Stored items
┌──

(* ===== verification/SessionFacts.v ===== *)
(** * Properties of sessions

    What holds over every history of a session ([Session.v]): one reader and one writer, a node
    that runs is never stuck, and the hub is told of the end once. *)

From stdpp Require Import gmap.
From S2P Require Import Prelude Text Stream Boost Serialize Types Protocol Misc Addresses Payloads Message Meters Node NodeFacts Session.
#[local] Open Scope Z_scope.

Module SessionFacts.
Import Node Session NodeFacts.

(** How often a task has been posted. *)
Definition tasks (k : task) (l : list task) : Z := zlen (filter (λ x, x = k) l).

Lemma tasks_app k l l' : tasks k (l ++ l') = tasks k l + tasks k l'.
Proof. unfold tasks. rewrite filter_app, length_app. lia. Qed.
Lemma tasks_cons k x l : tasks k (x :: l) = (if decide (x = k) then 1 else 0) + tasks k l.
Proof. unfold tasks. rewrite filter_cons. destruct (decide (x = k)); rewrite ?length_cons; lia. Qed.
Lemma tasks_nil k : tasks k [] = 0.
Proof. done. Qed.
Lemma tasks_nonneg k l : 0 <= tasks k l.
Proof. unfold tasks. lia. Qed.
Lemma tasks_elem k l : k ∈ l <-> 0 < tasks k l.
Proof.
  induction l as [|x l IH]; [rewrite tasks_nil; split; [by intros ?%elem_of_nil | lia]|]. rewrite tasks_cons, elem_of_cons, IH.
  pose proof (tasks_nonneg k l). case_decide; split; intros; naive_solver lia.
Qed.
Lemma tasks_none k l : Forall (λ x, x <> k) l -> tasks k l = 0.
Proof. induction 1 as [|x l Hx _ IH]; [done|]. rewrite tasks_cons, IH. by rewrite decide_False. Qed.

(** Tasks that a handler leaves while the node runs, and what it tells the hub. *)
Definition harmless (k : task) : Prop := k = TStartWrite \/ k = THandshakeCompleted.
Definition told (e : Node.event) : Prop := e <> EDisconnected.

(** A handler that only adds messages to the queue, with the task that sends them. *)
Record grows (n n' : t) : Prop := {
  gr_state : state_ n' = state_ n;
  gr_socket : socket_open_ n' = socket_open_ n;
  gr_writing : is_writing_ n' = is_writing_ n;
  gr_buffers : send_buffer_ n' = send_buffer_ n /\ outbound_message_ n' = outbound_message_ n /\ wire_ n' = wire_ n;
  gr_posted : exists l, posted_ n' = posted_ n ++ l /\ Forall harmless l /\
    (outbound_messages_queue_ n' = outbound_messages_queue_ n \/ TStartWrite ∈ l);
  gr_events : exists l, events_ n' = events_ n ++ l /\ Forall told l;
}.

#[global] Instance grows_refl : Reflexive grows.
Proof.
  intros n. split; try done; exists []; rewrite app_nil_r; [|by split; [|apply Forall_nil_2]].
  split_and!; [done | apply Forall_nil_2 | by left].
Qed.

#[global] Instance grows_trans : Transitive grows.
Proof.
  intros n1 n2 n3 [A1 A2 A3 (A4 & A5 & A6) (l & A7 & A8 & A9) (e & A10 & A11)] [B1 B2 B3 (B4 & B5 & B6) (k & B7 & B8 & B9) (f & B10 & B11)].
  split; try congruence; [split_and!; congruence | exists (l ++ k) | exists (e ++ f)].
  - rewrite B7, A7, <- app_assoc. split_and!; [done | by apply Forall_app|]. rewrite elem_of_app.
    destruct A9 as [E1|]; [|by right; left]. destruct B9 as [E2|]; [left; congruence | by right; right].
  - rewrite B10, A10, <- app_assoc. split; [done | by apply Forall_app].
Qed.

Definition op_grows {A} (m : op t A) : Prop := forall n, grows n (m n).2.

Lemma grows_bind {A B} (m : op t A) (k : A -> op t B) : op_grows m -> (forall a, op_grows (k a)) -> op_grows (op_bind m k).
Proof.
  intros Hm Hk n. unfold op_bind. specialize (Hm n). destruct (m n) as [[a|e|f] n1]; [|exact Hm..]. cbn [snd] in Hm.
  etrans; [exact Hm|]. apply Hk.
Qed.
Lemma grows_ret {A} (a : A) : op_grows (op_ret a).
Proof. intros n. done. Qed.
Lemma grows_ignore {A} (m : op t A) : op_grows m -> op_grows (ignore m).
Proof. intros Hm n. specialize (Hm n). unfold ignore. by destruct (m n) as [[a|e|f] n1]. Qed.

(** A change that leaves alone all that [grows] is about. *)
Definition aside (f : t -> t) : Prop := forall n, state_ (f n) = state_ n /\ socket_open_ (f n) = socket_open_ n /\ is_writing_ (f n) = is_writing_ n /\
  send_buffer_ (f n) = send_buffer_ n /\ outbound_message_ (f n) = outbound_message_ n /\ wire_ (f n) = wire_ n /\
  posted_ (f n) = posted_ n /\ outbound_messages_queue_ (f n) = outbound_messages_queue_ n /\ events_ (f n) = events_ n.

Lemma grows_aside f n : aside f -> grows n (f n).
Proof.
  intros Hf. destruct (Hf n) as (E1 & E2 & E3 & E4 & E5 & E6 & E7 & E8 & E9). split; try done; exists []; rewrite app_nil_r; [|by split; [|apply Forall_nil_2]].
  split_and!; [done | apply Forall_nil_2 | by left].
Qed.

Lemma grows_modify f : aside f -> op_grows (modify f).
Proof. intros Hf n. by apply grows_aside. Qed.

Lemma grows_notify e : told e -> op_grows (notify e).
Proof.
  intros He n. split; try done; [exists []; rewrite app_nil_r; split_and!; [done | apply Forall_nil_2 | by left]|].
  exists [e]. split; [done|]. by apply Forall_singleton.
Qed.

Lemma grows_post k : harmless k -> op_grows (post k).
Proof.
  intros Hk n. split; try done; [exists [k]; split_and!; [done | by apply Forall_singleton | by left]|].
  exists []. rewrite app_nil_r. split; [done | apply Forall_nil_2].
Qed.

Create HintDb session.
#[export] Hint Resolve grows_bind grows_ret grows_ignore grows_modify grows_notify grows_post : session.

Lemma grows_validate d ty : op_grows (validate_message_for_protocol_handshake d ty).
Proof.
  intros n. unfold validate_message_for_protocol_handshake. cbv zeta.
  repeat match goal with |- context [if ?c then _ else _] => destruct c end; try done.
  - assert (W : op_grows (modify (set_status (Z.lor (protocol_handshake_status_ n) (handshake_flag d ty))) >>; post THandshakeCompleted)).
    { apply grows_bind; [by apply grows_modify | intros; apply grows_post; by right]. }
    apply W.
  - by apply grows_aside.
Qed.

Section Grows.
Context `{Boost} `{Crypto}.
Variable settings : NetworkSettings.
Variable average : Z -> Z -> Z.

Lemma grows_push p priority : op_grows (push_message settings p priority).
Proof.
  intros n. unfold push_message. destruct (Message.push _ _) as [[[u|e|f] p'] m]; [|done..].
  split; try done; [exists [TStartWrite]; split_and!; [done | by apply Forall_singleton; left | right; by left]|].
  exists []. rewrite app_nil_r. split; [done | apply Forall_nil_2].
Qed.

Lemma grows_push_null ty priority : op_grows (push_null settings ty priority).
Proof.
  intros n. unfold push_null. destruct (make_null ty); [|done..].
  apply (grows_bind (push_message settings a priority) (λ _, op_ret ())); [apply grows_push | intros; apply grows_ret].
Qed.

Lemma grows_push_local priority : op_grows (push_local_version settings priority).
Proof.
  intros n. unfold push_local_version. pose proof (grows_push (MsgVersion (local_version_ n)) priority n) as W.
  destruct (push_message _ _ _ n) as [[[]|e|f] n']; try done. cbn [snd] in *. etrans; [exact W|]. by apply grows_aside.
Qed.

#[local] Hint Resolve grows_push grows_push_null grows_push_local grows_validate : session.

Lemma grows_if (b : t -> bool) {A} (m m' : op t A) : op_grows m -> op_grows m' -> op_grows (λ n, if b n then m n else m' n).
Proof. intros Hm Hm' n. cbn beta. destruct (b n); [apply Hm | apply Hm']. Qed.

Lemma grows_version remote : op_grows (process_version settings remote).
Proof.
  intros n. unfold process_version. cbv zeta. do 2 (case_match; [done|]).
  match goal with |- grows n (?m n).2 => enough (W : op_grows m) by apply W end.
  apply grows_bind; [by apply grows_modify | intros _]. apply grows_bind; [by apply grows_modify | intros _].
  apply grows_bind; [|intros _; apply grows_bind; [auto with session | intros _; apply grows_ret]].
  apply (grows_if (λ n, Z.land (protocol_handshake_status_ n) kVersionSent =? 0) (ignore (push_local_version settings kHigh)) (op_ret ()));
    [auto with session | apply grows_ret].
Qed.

└──
┌──

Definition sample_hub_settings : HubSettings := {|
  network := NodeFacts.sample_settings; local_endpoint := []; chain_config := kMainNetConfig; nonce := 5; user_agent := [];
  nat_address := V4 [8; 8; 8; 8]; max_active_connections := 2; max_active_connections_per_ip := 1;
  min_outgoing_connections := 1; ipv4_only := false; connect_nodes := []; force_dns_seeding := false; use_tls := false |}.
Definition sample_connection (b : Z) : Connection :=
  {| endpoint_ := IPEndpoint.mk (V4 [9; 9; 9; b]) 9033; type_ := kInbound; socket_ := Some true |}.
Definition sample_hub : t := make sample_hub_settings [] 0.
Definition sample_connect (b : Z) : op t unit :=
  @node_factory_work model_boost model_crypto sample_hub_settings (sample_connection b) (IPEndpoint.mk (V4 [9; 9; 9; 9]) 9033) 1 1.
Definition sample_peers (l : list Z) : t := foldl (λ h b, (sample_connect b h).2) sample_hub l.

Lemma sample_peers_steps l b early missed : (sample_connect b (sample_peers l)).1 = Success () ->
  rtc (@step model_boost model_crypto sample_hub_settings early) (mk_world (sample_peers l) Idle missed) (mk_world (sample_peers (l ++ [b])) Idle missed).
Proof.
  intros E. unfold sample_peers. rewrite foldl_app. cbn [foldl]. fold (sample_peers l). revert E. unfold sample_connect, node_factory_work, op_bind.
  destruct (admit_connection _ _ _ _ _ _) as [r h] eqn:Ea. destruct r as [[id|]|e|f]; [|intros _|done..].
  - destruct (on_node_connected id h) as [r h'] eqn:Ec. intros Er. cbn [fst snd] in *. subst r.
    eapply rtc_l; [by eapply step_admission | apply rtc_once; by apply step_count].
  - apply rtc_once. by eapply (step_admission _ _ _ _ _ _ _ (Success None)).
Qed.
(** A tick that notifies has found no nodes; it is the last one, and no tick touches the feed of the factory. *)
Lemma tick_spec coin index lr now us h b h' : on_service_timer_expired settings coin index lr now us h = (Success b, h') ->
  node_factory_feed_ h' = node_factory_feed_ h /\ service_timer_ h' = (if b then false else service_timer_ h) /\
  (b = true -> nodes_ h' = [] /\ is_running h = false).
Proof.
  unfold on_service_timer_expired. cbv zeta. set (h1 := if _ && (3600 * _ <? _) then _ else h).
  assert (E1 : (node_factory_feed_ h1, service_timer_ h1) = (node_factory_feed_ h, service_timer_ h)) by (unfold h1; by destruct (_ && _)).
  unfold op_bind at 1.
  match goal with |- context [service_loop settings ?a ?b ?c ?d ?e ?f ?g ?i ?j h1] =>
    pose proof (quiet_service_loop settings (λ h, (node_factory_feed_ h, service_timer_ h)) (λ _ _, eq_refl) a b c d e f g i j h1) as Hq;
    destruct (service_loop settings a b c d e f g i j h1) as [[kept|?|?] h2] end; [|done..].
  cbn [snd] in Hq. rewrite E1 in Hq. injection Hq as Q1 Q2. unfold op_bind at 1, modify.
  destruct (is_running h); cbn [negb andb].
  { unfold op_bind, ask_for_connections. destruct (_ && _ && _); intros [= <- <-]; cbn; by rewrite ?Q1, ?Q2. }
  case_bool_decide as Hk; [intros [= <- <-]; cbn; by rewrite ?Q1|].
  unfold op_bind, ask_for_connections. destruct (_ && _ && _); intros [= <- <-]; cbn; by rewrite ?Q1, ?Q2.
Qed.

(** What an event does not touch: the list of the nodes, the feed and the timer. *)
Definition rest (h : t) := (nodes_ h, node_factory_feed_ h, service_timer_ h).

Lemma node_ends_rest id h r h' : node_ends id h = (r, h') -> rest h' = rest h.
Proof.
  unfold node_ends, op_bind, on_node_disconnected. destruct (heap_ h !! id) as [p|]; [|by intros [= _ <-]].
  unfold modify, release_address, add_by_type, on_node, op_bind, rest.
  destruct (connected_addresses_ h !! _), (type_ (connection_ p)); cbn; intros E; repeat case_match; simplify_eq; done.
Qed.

└──
┌──

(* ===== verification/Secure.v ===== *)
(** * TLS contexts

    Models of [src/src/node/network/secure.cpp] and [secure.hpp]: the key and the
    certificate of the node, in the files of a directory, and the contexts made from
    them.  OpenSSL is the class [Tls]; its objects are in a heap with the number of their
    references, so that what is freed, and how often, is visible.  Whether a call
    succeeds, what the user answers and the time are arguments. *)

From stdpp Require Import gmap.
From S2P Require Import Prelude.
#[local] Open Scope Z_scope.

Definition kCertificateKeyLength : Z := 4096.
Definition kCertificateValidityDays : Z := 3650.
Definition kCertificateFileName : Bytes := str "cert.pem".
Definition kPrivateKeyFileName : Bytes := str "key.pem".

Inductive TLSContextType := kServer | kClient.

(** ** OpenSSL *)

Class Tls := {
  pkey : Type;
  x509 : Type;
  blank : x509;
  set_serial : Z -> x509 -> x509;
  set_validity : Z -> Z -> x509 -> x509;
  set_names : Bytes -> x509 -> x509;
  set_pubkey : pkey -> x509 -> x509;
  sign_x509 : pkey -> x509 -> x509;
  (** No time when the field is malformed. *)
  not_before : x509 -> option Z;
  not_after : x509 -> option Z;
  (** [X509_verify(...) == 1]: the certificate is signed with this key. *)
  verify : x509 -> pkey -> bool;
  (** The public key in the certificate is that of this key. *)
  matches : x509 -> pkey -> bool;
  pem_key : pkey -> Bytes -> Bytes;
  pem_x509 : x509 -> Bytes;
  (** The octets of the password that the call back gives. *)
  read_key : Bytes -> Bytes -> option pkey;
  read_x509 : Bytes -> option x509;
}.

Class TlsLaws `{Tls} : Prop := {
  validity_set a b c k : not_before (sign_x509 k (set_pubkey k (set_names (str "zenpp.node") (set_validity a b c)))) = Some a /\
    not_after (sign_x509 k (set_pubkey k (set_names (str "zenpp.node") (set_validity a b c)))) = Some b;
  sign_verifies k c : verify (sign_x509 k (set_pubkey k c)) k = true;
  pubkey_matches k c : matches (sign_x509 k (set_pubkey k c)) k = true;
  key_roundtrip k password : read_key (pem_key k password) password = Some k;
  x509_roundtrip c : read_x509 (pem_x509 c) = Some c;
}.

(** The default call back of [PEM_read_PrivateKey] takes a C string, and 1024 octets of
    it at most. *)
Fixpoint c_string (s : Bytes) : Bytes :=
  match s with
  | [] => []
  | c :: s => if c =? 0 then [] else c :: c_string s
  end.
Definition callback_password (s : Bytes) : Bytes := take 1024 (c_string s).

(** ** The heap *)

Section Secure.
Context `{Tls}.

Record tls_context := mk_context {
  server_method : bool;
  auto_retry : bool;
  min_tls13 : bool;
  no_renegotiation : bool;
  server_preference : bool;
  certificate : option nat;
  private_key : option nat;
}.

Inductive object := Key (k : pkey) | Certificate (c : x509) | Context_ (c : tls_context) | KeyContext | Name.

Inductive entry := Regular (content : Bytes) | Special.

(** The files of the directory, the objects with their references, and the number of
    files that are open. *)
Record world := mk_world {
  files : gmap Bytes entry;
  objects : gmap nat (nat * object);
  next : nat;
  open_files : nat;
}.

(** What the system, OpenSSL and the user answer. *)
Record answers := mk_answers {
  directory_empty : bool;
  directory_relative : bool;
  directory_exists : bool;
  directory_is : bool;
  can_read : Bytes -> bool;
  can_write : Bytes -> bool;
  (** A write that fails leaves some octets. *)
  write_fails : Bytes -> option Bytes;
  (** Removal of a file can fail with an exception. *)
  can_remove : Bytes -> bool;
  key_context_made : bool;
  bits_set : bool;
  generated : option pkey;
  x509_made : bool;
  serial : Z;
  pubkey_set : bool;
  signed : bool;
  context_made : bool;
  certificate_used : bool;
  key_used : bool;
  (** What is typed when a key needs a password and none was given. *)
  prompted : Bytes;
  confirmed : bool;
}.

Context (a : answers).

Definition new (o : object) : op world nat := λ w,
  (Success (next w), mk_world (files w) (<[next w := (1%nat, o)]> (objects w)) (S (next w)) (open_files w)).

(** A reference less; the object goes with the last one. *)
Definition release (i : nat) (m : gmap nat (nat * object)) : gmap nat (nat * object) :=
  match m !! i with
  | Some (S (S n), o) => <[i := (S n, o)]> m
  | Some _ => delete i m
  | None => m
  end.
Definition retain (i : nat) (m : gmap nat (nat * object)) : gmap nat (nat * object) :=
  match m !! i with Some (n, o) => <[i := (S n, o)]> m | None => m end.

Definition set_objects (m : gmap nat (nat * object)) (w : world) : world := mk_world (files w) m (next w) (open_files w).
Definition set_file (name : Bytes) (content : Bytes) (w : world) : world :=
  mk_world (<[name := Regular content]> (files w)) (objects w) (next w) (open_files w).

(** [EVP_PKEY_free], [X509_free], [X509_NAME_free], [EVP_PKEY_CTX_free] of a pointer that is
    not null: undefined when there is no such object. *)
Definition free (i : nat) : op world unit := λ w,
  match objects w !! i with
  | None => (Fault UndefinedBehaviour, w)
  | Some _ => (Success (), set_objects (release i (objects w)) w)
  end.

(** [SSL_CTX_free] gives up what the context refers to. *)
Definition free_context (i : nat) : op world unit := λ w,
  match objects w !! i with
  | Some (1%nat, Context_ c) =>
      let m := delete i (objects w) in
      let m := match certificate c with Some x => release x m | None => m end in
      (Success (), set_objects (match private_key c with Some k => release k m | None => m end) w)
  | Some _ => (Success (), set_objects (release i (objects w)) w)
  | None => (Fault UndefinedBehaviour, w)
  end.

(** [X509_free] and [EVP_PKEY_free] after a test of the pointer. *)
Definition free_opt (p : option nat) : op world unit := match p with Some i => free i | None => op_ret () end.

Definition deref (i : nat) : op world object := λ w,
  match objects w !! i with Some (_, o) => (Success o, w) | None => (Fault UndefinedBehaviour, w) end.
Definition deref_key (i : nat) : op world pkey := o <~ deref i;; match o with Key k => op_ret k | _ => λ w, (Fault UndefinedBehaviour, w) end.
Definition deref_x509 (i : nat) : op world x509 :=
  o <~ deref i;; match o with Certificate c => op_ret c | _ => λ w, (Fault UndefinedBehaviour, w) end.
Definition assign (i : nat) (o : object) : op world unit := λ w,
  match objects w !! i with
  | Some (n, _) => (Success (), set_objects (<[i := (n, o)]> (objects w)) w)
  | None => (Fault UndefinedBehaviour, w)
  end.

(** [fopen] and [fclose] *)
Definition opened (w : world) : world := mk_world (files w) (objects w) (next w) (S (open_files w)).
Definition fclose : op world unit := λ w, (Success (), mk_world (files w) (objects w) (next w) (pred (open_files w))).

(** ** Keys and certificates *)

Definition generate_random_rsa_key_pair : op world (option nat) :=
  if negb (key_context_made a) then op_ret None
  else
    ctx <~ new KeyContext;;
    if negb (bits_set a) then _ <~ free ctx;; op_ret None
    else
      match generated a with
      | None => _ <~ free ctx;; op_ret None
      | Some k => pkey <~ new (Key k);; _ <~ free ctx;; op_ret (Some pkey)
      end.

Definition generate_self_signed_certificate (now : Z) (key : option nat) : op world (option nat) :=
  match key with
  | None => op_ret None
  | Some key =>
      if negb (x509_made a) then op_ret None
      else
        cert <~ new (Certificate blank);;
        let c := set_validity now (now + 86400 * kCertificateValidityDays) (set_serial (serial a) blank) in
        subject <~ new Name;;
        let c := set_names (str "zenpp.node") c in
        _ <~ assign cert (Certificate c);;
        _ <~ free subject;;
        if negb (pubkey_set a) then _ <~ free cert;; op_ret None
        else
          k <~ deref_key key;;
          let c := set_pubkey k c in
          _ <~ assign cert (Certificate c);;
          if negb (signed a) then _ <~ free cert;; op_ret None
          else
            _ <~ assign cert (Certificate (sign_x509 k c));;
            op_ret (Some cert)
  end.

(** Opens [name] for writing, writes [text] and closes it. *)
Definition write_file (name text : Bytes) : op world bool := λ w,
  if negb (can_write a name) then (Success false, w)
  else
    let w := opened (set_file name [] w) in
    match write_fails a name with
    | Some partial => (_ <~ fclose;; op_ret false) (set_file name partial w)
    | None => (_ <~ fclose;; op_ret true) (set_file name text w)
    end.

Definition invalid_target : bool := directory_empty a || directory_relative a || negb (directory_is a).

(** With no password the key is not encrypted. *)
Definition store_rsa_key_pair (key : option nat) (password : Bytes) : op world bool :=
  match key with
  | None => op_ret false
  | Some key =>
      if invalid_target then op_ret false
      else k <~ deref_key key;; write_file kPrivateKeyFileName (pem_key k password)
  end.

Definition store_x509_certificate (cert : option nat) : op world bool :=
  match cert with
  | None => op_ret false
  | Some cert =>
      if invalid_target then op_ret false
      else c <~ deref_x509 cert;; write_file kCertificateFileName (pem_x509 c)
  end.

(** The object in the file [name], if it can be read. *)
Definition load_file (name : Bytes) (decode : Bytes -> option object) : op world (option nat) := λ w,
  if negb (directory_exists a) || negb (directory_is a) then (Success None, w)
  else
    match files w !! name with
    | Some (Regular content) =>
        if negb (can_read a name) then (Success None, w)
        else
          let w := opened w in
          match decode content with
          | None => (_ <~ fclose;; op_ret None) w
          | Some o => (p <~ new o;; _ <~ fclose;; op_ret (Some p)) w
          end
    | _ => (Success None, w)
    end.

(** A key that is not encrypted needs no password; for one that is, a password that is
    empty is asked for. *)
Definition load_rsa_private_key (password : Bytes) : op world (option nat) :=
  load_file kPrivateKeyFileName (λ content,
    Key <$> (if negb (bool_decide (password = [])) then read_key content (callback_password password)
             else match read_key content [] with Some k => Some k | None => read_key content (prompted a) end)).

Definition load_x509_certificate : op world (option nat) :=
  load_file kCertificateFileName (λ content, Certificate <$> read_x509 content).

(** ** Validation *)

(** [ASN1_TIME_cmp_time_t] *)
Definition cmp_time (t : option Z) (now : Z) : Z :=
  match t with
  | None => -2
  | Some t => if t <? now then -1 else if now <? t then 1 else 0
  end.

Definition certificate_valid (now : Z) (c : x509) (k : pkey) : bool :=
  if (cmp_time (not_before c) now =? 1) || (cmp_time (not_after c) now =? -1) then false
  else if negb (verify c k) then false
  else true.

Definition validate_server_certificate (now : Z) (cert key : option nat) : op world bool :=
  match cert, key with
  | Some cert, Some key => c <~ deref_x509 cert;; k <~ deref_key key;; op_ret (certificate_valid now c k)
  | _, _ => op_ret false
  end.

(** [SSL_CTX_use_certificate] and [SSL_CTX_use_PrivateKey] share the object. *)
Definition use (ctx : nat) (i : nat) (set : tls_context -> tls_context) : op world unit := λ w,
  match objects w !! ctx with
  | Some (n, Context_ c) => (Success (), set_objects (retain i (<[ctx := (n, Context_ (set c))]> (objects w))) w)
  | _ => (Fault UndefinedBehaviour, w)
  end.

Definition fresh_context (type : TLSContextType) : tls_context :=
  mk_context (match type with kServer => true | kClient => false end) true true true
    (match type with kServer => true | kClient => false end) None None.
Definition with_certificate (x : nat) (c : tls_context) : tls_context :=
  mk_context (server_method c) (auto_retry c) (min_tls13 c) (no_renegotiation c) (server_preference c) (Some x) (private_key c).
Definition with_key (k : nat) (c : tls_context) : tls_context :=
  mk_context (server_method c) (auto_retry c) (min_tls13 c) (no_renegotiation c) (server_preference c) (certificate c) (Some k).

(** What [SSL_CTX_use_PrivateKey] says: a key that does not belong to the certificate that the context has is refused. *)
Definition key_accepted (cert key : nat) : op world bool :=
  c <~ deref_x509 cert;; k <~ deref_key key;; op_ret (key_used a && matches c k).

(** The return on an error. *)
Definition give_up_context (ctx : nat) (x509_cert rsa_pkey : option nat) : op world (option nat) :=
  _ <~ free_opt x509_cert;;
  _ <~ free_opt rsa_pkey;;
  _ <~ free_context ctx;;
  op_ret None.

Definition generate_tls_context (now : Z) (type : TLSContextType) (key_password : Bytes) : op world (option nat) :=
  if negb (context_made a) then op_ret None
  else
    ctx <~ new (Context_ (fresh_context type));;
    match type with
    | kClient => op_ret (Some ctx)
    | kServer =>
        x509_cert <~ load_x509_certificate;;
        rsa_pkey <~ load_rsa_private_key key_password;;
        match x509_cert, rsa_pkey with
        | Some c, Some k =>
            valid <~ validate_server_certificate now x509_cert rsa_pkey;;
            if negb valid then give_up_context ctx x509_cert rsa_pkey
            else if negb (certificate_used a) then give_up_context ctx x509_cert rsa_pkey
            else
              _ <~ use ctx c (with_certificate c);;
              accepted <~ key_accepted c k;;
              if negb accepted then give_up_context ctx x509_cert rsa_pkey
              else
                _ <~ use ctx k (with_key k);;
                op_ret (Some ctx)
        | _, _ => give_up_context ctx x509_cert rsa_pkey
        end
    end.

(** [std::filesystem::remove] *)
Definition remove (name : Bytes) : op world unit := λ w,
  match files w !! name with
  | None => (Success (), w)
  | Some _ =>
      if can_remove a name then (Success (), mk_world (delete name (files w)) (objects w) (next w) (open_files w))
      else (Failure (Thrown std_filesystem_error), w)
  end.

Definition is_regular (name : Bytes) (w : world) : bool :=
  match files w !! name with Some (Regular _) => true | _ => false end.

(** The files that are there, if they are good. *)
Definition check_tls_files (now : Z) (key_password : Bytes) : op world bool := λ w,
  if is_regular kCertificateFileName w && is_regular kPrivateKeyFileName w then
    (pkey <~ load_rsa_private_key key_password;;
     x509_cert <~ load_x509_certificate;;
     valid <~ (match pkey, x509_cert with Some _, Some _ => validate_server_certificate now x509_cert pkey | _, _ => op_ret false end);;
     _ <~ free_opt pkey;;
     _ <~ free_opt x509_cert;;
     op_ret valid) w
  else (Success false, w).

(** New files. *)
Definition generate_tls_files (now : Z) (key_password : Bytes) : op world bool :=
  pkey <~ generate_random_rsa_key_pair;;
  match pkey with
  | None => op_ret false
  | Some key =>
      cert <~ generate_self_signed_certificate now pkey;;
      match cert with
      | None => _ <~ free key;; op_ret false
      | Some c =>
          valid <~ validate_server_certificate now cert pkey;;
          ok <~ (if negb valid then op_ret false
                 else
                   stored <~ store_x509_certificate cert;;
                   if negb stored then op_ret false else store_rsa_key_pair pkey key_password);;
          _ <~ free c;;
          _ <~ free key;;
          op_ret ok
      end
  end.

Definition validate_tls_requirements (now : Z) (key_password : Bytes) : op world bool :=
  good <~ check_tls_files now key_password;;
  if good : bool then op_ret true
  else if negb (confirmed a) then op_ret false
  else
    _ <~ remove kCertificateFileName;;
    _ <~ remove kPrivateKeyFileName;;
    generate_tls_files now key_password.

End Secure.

└──

All lines above from the one with "(* ===== verification/SessionFacts.v ===== *)" to the one with "Proof. induction 1", inclusive, should be copied exactly, and no other lines.

Exercise answer »
(* ===== verification/SessionFacts.v ===== *)
(** * Properties of sessions

    What holds over every history of a session ([Session.v]): one reader and one writer, a node
    that runs is never stuck, and the hub is told of the end once. *)

From stdpp Require Import gmap.
From S2P Require Import Prelude Text Stream Boost Serialize Types Protocol Misc Addresses Payloads Message Meters Node NodeFacts Session.
#[local] Open Scope Z_scope.

Module SessionFacts.
Import Node Session NodeFacts.

(** How often a task has been posted. *)
Definition tasks (k : task) (l : list task) : Z := zlen (filter (λ x, x = k) l).

Lemma tasks_app k l l' : tasks k (l ++ l') = tasks k l + tasks k l'.
Proof. unfold tasks. rewrite filter_app, length_app. lia. Qed.
Lemma tasks_cons k x l : tasks k (x :: l) = (if decide (x = k) then 1 else 0) + tasks k l.
Proof. unfold tasks. rewrite filter_cons. destruct (decide (x = k)); rewrite ?length_cons; lia. Qed.
Lemma tasks_nil k : tasks k [] = 0.
Proof. done. Qed.
Lemma tasks_nonneg k l : 0 <= tasks k l.
Proof. unfold tasks. lia. Qed.
Lemma tasks_elem k l : k ∈ l <-> 0 < tasks k l.
Proof.
  induction l as [|x l IH]; [rewrite tasks_nil; split; [by intros ?%elem_of_nil | lia]|]. rewrite tasks_cons, elem_of_cons, IH.
  pose proof (tasks_nonneg k l). case_decide; split; intros; naive_solver lia.
Qed.
Lemma tasks_none k l : Forall (λ x, x <> k) l -> tasks k l = 0.
Proof. induction 1 as [|x l Hx _ IH]; [done|]. rewrite tasks_cons, IH. by rewrite decide_False. Qed.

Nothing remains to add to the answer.